This post was written by Erec Brehmer.

In 2019, life was perfect. I had just moved in with my girlfriend, had finished film school, and my feature-length graduation film La Palma had just celebrated its premiere at a renowned German film festival. But in March, one day changed everything. On the way back from a skiing trip, my girlfriend Angi and I had a serious car accident. I survived, she didn't.


Still in the hospital, the first naive thought that kept me going was: "I'm a filmmaker. And when I talk about Angi, she will never really die."

Unable to comprehend the significance of my loss, I began to collect all the photos and video footage that existed of us. There were so many recordings, so many memories from everyday life. Nothing ought to be lost. And occasionally, I would watch the videos. After all, it was the only way to see and hear Angi again. To be happy with her inside those memories. To rediscover her in all those old footage. And so I slowly started to edit a cinematic sequence out of the material. A sequence in which I tried to capture Angi's essence, as impossible as it seemed.

Moreover, I began to document my grief, in the process of grieving itself, without distance and with the greatest intimacy possible. The alienation, the doubts, the heartbreaking pain. The cruelty of everyday life and all the survival strategies.

The only criteria for the narrative were whether something felt right or wrong. If it felt wrong, it was changed or cut out. A befriended musician provided me with music that Angi and I had heard shortly before she died. So, over time, these sequences became a film. A film I would have wished for in hospital, when I didn't know what was coming at me and how to do it: "grieving."

And even more, in the intuitive work of editing, I found a narrative that made sense and which helped me to better cope with my grief. After all, what is "storytelling" more than man's naive yet beautiful attempt to order this great chaos of life and give it a sense of meaning?

Wwgsw_13Credit: Erec Brehmer

I didn't know what path the film would take, just as I didn't know what path my life would take. After Angi's death, all film projects had become unimportant, and all I wanted was my old life back. So I knew that I would never "let go" of Angi. That I would never want to "leave her behind" and "move on." How could I do that? As if I could end our love just like that.

And so in working on the film, I was also searching for what kind of relationship Angi and I could still have, now that we still love each other, but she is no longer there. A search for a new identity. And a love story, beyond death.
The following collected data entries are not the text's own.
(** * Spooktober tracker: Jetstream ingestion and backfill engine

    A shallow embedding of the backend of the tracker
    (backend/src/db.ts, backend/src/jetstream-service.ts,
    backend/src/utils/jetstream-temp.ts, backend/src/utils/jetstream-utils.ts,
    backend/src/utils/handle-resolver.ts, and the routes of the change table
    and of the ignore list)
    together with the properties its specification states about it.

    Conventions of the embedding.
    - A nullable string ([string | null], a column of a table, what a lookup
      answers) is an [option string]. A field of a change request, which a
      JSON body or an object literal may leave out ([undefined]) or set to
      [null], is a [JsString]; [x ?? null] takes it to a nullable string.
    - JavaScript numbers are exact: integers are [Z], and a quotient such as
      [cursor / 1000] is a rational [Q].
    - The process heap (database, main service singleton, temporary service
      objects, temporary manager) is one record [World]; every function of the
      source that reads or writes it is a computation in the monad [M], which
      also carries thrown exceptions.
    - Database statements may throw: an oracle in the world ([faults]) decides,
      statement by statement, whether the next statement fails.
    - [console.warn] and [console.error], socket operations, timers,
      broadcasts and requests for a DID reload are recorded in the world's
      [trace]; other [console.log] lines are informational and are not
      recorded.
    - A computation in [M] is the function of the source run without
      interference. A schedule of whole calls ([exec_all]) is therefore a
      serial schedule; where the source lets two calls overlap at an [await],
      the overlap is written out from the parts of the calls (see
      "Overlapping calls"). *)

From Stdlib Require Import ZArith QArith Qround List String Bool Lia.
From stdpp Require Import base option strings gmap list.
(** One more pass of a loop: the operator [tok] after the left operand
    and the right operand after it. *)
Lemma loop_passes continues combineTok (operand : @M W Value) o l r a b fuel st tok :
  tokens !! (currentTokenIndex st + a)%nat = Some tok → continues tok = true →
  (∀ x y, combine o x y = Ret (combineTok tok x y)) →
  (∀ w1, same (operand (mk (currentTokenIndex st + a + 1) w1))
              (reading (meaning r) b (mk (currentTokenIndex st + a + 1) w1))) →
  same (bind (reading (meaning l) a) (leftAssoc continues combineTok operand (S fuel)) st)
       (bind (reading (meaning (Binary o l r)) (a + 1 + b))
          (leftAssoc continues combineTok operand fuel) st).
Proof.
  intros Htok Hcont Hcombine Hr. unfold bind at 1 2, reading at 1 2.
  cbn [eval]. unfold andThen at 1.
  destruct (meaning l (host st)) as [[x|e|g|ih] w1]; [|apply same_Throw|apply same_Gap|apply same_Inherited].
  rewrite (leftAssoc_step tokens _ _ _ _ _ (mk (currentTokenIndex st + a) w1) tok Htok Hcont).
  unfold consumed. cbn [currentTokenIndex host].
  rewrite <- Nat.add_1_r.
  pose proof (same_reading _ _ _ _ (Hr w1)) as Hop. cbn [host currentTokenIndex] in Hop.
  unfold andThen. destruct (meaning r w1) as [[y|e|g|ih] w2].
  - rewrite (bind_Ret _ _ _ _ _ Hop), Hcombine.
    apply same_eq. do 2 f_equal. lia.
  - destruct Hop as [j Hop]. rewrite (bind_Throw _ _ _ _ _ Hop). apply same_Throw.
  - destruct Hop as [j Hop]. rewrite (bind_Gap _ _ _ _ _ Hop). apply same_Gap.
  - destruct Hop as [j Hop]. rewrite (bind_Inherited _ _ _ _ _ Hop). apply same_Inherited.
Qed.


(** A loop level whose loop stops is a reading. *)
Lemma operand_stops continues combine (operand p : @M W Value) (m : H Value) len st next fuel :
  same (p st) (bind (reading m len) (leftAssoc continues combine operand (S fuel)) st) →
  tokens !! (currentTokenIndex st + len)%nat = Some next → continues next = false →
  same (p st) (reading m len st).
Proof.
  intros Hp Hnext Hstop. eapply same_trans; [exact Hp|]. by apply (loop_stops _ _ _ _ _ _ _ next).
Qed.

(** *** Sequences *)

(** A reading from a cursor further on. *)
Lemma same_shift {A} (r : outcome A * state) (m : H A) d len i (w : W) :
  same r (reading m len (mk (i + d) w)) → same r (reading m (d + len) (mk i w)).
Proof.
  intros Hr. eapply same_trans; [exact Hr|]. unfold reading. cbn [host currentTokenIndex].
  destruct (m w) as [o w1]. apply same_at. lia.
Qed.

(** A step that is a reading, and then a continuation that is one. *)
Lemma same_andThen {A B} (p : @M W A) (m : H A) len (k : A → @M W B) (K : A → H B) len' st :
  same (p st) (reading m len st) →
  (∀ a w1, same (k a (mk (currentTokenIndex st + len) w1))
                (reading (K a) len' (mk (currentTokenIndex st + len) w1))) →
  same (bind p k st) (reading (andThen m K) (len + len') st).
Proof.
  intros Hp Hk. pose proof (same_reading _ _ _ _ Hp) as Hcases.
  unfold reading at 1, andThen. destruct (m (host st)) as [[a|e|g|ih] w1].
  - rewrite (bind_Ret _ _ _ _ _ Hcases). eapply same_trans; [apply Hk|].
    unfold reading. cbn [host currentTokenIndex]. destruct (K a w1) as [o w2].
    apply same_at. lia.
  - destruct Hcases as [j Hcases]. rewrite (bind_Throw _ _ _ _ _ Hcases). apply same_Throw.
  - destruct Hcases as [j Hcases]. rewrite (bind_Gap _ _ _ _ _ Hcases). apply same_Gap.
  - destruct Hcases as [j Hcases]. rewrite (bind_Inherited _ _ _ _ _ Hcases).
    apply same_Inherited.
Qed.

(** A step that is a reading, and then a continuation that reads [d]
    more tokens and returns what the step did. *)
Lemma same_return {A} (p : @M W A) (m : H A) len d (k : A → @M W A) st :
  same (p st) (reading m len st) →
  (∀ a w1, k a (mk (currentTokenIndex st + len) w1)
           = (Ret a, mk (currentTokenIndex st + len + d) w1)) →
  same (bind p k st) (reading m (len + d) st).
Proof.
  intros Hp Hk. pose proof (same_reading _ _ _ _ Hp) as Hcases.
  unfold reading at 1. destruct (m (host st)) as [[a|e|g|ih] w1].
  - rewrite (bind_Ret _ _ _ _ _ Hcases), Hk. apply same_at. lia.
  - destruct Hcases as [j Hcases]. rewrite (bind_Throw _ _ _ _ _ Hcases). apply same_Throw.
  - destruct Hcases as [j Hcases]. rewrite (bind_Gap _ _ _ _ _ Hcases). apply same_Gap.
  - destruct Hcases as [j Hcases]. rewrite (bind_Inherited _ _ _ _ _ Hcases).
    apply same_Inherited.
Qed.

(** *** Places in the token list *)

Lemma split_left (pre ts1 : list Token) tok ts2 next post :
  pre ++ (ts1 ++ tok :: ts2) ++ next :: post = pre ++ ts1 ++ tok :: (ts2 ++ next :: post).
Proof. by rewrite <- !app_assoc. Qed.

Lemma split_right (pre ts1 : list Token) tok ts2 next post :
  pre ++ (ts1 ++ tok :: ts2) ++ next :: post = (pre ++ ts1 ++ [tok]) ++ ts2 ++ next :: post.
Proof. by rewrite <- !app_assoc. Qed.

Lemma length_left (pre ts1 : list Token) tok :
  length (pre ++ ts1 ++ [tok]) = (length pre + length ts1 + 1)%nat.
Proof. rewrite !length_app. cbn. lia. Qed.

Lemma length_middle (ts1 : list Token) tok ts2 :
  length (ts1 ++ tok :: ts2) = (length ts1 + 1 + length ts2)%nat.
Proof. rewrite length_app. cbn. lia. Qed.

Lemma derives_head t ts next e :
  derives t ts next e →
  ∃ first ts', ts = first :: ts'
    ∧ (isLiteral first = true ∨ Token.type first = PAREN_OPEN
       ∨ Token.type first = IDENTIFIER).
Proof.
  induction 1; eauto 6;
    match goal with
    | IH : ∃ first ts', ?ts1 = first :: ts' ∧ _ |- ∃ first ts', ?ts1 ++ _ = _ ∧ _ =>
        destruct IH as (first & ts' & -> & ?); by eexists _, _
    | _ => idtac
    end.
  eexists _, _. split; [done|]. right; right.
  match goal with
  | Hnot : tokenIs IDENTIFIER _ _ = true |- _ =>
      unfold tokenIs in Hnot; apply andb_true_iff in Hnot as [Hty _];
      by apply bool_decide_eq_true in Hty
  end.
Qed.
(** * Materials server: a shallow embedding of [src/server.js]

    The server keeps one SQLite table, [materials], and a directory of
    uploaded files.  Four Express routes create, list, delete and update
    materials.  Each route is embedded as a function from the request, the
    environment's answers (clock readings, failing statements) and the
    world (table + files) to a response and a new world. *)

From Stdlib Require Import Ascii String.
From stdpp Require Import gmap strings list fin_maps pretty.

Set Warnings "-register-all".

Local Open Scope Z_scope.
Local Open Scope string_scope.

(** ** JavaScript values that reach a response *)

Inductive json : Type :=
| JNull
| JNum (n : Z)
| JStr (s : string)
| JArr (items : list json)
| JObj (fields : list (string * json)).

(** [obj.key], with [undefined] as [None]. *)
Fixpoint assoc (key : string) (fields : list (string * json)) : option json :=
  match fields with
  | [] => None
  | (k, v) :: rest => if bool_decide (k = key) then Some v else assoc key rest
  end.

Definition field (key : string) (v : json) : option json :=
  match v with
  | JObj fields => assoc key fields
  | _ => None
  end.

Record Response : Type := mkResponse { status : Z; body : json }.

(** [!s] on a form field: [undefined] and the empty string are falsy. *)
Definition required (v : option string) : option string :=
  match v with
  | Some s => if bool_decide (s = "") then None else Some s
  | None => None
  end.

(** ** Strings: [replace(/\s/g, '_')] and [path.basename] *)

(** The characters [\s] matches among the Latin-1 code units of a multipart
    file name: TAB, LF, VT, FF, CR, space and NBSP. *)
Definition is_space (c : ascii) : bool :=
  let n := N_of_ascii c in
  ((9 <=? n) && (n <=? 13) || (n =? 32) || (n =? 160))%N.

Fixpoint replace_spaces (s : string) : string :=
  match s with
  | EmptyString => EmptyString
  | String c rest => String (if is_space c then "_"%char else c) (replace_spaces rest)
  end.

Definition is_slash (c : ascii) : bool := bool_decide (c = "/"%char).

(** POSIX [path.basename]: the last non-empty segment between slashes.
    [cur] is the segment being read, [last] the last non-empty one seen. *)
Fixpoint basename_from (s cur last : string) : string :=
  match s with
  | EmptyString => if bool_decide (cur = "") then last else cur
  | String c rest =>
      if is_slash c
      then basename_from rest "" (if bool_decide (cur = "") then last else cur)
      else basename_from rest (cur +:+ String c "") last
  end.
(** * TpmSecurityClient: a shallow embedding of [security/tpm/src/tpm.ts]

    The client drives a TPM through the callback interface of tss.js and
    serialises its public operations through a machina state machine with the
    states [disconnected], [connecting] and [connected].  The embedding keeps
    the callback structure of the source: every closure of the source is a
    constructor of a defunctionalised continuation type, a synchronous turn of
    JavaScript is a computation in a state-and-exception monad over the
    [World], and the answers of the module arrive one at a time through
    [deliver]. *)

From Stdlib Require Import ZArith List String Ascii Strings.Byte Lia Bool.
From stdpp Require Import base option list gmap strings.

Local Open Scope Z_scope.

(** ** Buffers *)

Abbreviation Buffer := (list Byte.byte).

Definition byte_to_Z (b : Byte.byte) : Z := Z.of_N (Byte.to_N b).

Definition hex_digit (c : ascii) : N :=
  let n := N_of_ascii c in
  if (48 <=? n)%N && (n <=? 57)%N then (n - 48)%N
  else if (97 <=? n)%N && (n <=? 102)%N then (n - 87)%N
  else if (65 <=? n)%N && (n <=? 70)%N then (n - 55)%N
  else 0%N.

(** [new Buffer(s, 'hex')] *)
Fixpoint Buffer_from_hex (s : string) : Buffer :=
  match s with
  | String h (String l rest) =>
      match Byte.of_N (16 * hex_digit h + hex_digit l)%N with
      | Some b => b :: Buffer_from_hex rest
      | None => []
      end
  | _ => []
  end.

(** [buf.slice(start, end)] for [0 <= start <= end] *)
Definition slice (buf : Buffer) (start stop : Z) : Buffer :=
  take (Z.to_nat (stop - start)) (drop (Z.to_nat start) buf).

Definition Buffer_length (buf : Buffer) : Z := Z.of_nat (length buf).

(** ** Constants of the TPM 2.0 library, as tss.js names them *)

Module TPM_RC.
Definition SUCCESS : Z := 0x000.
Definition HANDLE : Z := 0x08B.
Definition FAILURE : Z := 0x101.
Definition NV_DEFINED : Z := 0x14C.
End TPM_RC.

Module TPM_ALG_ID.
Definition RSA : Z := 0x0001.
Definition HMAC : Z := 0x0005.
Definition AES : Z := 0x0006.
Definition KEYEDHASH : Z := 0x0008.
Definition SHA256 : Z := 0x000B.
Definition NULL : Z := 0x0010.
Definition CFB : Z := 0x0043.
End TPM_ALG_ID.

Module TPMA_OBJECT.
Definition fixedTPM : Z := 0x2.
Definition fixedParent : Z := 0x10.
Definition sensitiveDataOrigin : Z := 0x20.
Definition userWithAuth : Z := 0x40.
Definition adminWithPolicy : Z := 0x80.
Definition noDA : Z := 0x400.
Definition restricted : Z := 0x10000.
Definition decrypt : Z := 0x20000.
End TPMA_OBJECT.

Module TPM_RH.
Definition OWNER : Z := 0x40000001.
Definition NULL : Z := 0x40000007.
Definition ENDORSEMENT : Z := 0x4000000B.
End TPM_RH.

Module TPM_CAP.
Definition TPM_PROPERTIES : Z := 0x6.
End TPM_CAP.

Module TPM_PT.
Definition INPUT_BUFFER : Z := 0x10D.
End TPM_PT.

Module TPM_SE.
Definition POLICY : Z := 0x1.
End TPM_SE.

Module tss.
Definition Endorsement : Z := TPM_RH.ENDORSEMENT.
Definition Owner : Z := TPM_RH.OWNER.
End tss.

(** ** Structures of tss.js the client touches *)

Record TPMT_SYM_DEF_OBJECT := mkSymDef {
  algorithm : Z;
  keyBits : Z;
  mode : Z
}.

Inductive KeyedHashScheme :=
| TPMS_SCHEME_HMAC (hashAlg : Z)
| TPMS_NULL_SCHEME.

Inductive PublicParms :=
| TPMS_RSA_PARMS (symmetric : TPMT_SYM_DEF_OBJECT) (scheme : Z) (rsaKeyBits exponent : Z)
| TPMS_KEYEDHASH_PARMS (scheme : KeyedHashScheme).

(** A member of the union [TPMU_PUBLIC_ID]: each of them holds its bytes in
    a field [buffer], which is a Buffer or null. *)
Record TPMU_PUBLIC_ID := mkUnique {
  buffer : option Buffer
}.

(** [authPolicy] and [unique] are objects or null. *)
Record TPMT_PUBLIC := mkPublic {
  nameAlg : Z;
  objectAttributes : Z;
  authPolicy : option Buffer;
  parameters : PublicParms;
  unique : option TPMU_PUBLIC_ID
}.

Record TPMS_ID_OBJECT := mkIdObject {
  integrityHMAC : Buffer;
  encIdentity : Buffer
}.

(** The [new TPMT_PUBLIC()] of a response the module did not fill: no name
    algorithm, no attributes, and null for [authPolicy] and for [unique].
    Its [parameters] are left at the null scheme; the client reads the
    parameters of the identity key only, which is unmarshalled from a blob
    and never taken from a response. *)
Definition empty_PUBLIC : TPMT_PUBLIC :=
  mkPublic TPM_ALG_ID.NULL 0 None (TPMS_KEYEDHASH_PARMS TPMS_NULL_SCHEME) None.
(** ** District summary *)



(** C4, as the code has it.  Every (State, District) pair of the records
    has exactly one row in the summary and the summary has no other row.
    A summed field is the plain sum over all records of the group, a NULL
    counting as zero, as soon as one record of the group has a value for
    it; when every record of the group has NULL there, the field is NULL
    (not zero). *)
Theorem district_sums :
  forall df : list record,
    List.NoDup (map summary_key (summarize df))
    /\ (forall k, In k (map summary_key (summarize df))
                  <-> In k (map key_of df))
    /\ (forall s, In s (summarize df) ->
          let rows := group_rows (summary_key s) df in
          ((exists r, In r rows /\ TotalHouseholds r <> None) ->
           Summary.TotalHouseholds s
           = Some (sum_nulls_as_zero (map TotalHouseholds rows)))
          /\ ((forall r, In r rows -> TotalHouseholds r = None) ->
              Summary.TotalHouseholds s = None)
          /\ ((exists r, In r rows /\ CleanWaterHH r <> None) ->
              Summary.CleanWaterHH s
              = Some (sum_nulls_as_zero (map CleanWaterHH rows)))
          /\ ((forall r, In r rows -> CleanWaterHH r = None) ->
              Summary.CleanWaterHH s = None)).
Proof.
  intros df.
  split.
  { rewrite summary_keys. apply (NoDup_fold df []). constructor. }
  split.
  { intros k. rewrite summary_keys. unfold groupBy_agg.
    rewrite keys_fold. cbn [map In]. intuition. }
  intros s Hin rows.
  destruct (summarize_spec df s Hin) as [_ [Ht [Hc _]]].
  fold rows in Ht, Hc. rewrite Ht, Hc, !sql_sum_closed.
  repeat split.
  - intros H. rewrite (forallb_is_null_false _ _ H). reflexivity.
  - intros H. rewrite (forallb_is_null_true _ _ H). reflexivity.
  - intros H. rewrite (forallb_is_null_false _ _ H). reflexivity.
  - intros H. rewrite (forallb_is_null_true _ _ H). reflexivity.
Qed.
When I finished the first version of the film and showed it to various people, I experienced two reactions. First, many strangers came up to me and told me about their own experiences of loss and about traumas that had shaped them. A deep, honest dialogue began about a wide variety of topics that would otherwise have remained hidden. When I saw that there was a broad need to deal with grief, I finally decided to publish the film.

Wwgsw_3Credit: Erec Brehmer

On the other hand, many filmmakers approached me and gave me helpful feedback. The desire to see myself and Angi treated as cinematic characters and to give the film a relevance beyond my personal fate through reflection and outside view. The advice to "interrogate my material more."

So I started editing the film all over again, creating a completely different film with the narrative I now accepted as my truth. Many new, dramaturgical sections emerged that subtly address issues and questions that many grieving people experience. The dramaturgy of the film authentically depicts my mourning process, which is not working through "stages of grief," but an alternation between "preserving the old" and "opening up to the new."

As in grief, in the beginning, the desire to preserve, the flashbacks to Angi and who we were, predominates in the film. But as the narration progresses, opening up gains the upper hand, until Angi doesn't appear at all in the last minutes of the film. And yet she is still palpable in every frame.

Wwgsw_8Credit: Erec Brehmer

The finished film Who We Will Have Been had its premiere at the renowned DOK.fest Munich 2021. And soon, as incredible as it still sounds to me, it will also have its international premiere at the Hot Docs Documentary Festival in Toronto in May 2022, in the "International Spectrum" program. I am already incredibly excited and also nervous about how an international audience will react to our story.

Supported by numerous bereavement foundations, I will present the film in German cinemas in the summer of 2022 on a long cinema tour. There I want to engage with the audiences about grief, about Angi, and all the precious little moments of everyday life. The money raised by the film will be donated in its entirety.

I wish I never had to make this film. And yet I am glad and grateful that it exists. That it gives me the opportunity to revisit Angi from time to time. That it can help other people to feel less alone in their grief. And that through the film I can introduce the rest of the world to one of the most beautiful people I have ever met.

Erec Brehmer is a German director, born in 1987. He studied directing at the University of Television and Film in Munich, graduating with the feature-length comedy La Palma in 2018. It was the first film to be shown in German cinemas after the first coronavirus lockdown and was subsequently bought by Netflix Germany.

Erec is a participant of various talent development programs such as "ZFF Academy" (Zurich Film Festival 2020) and "Berlinale Talents" (Berlinale 2021) and works on new documentaries as well as feature films.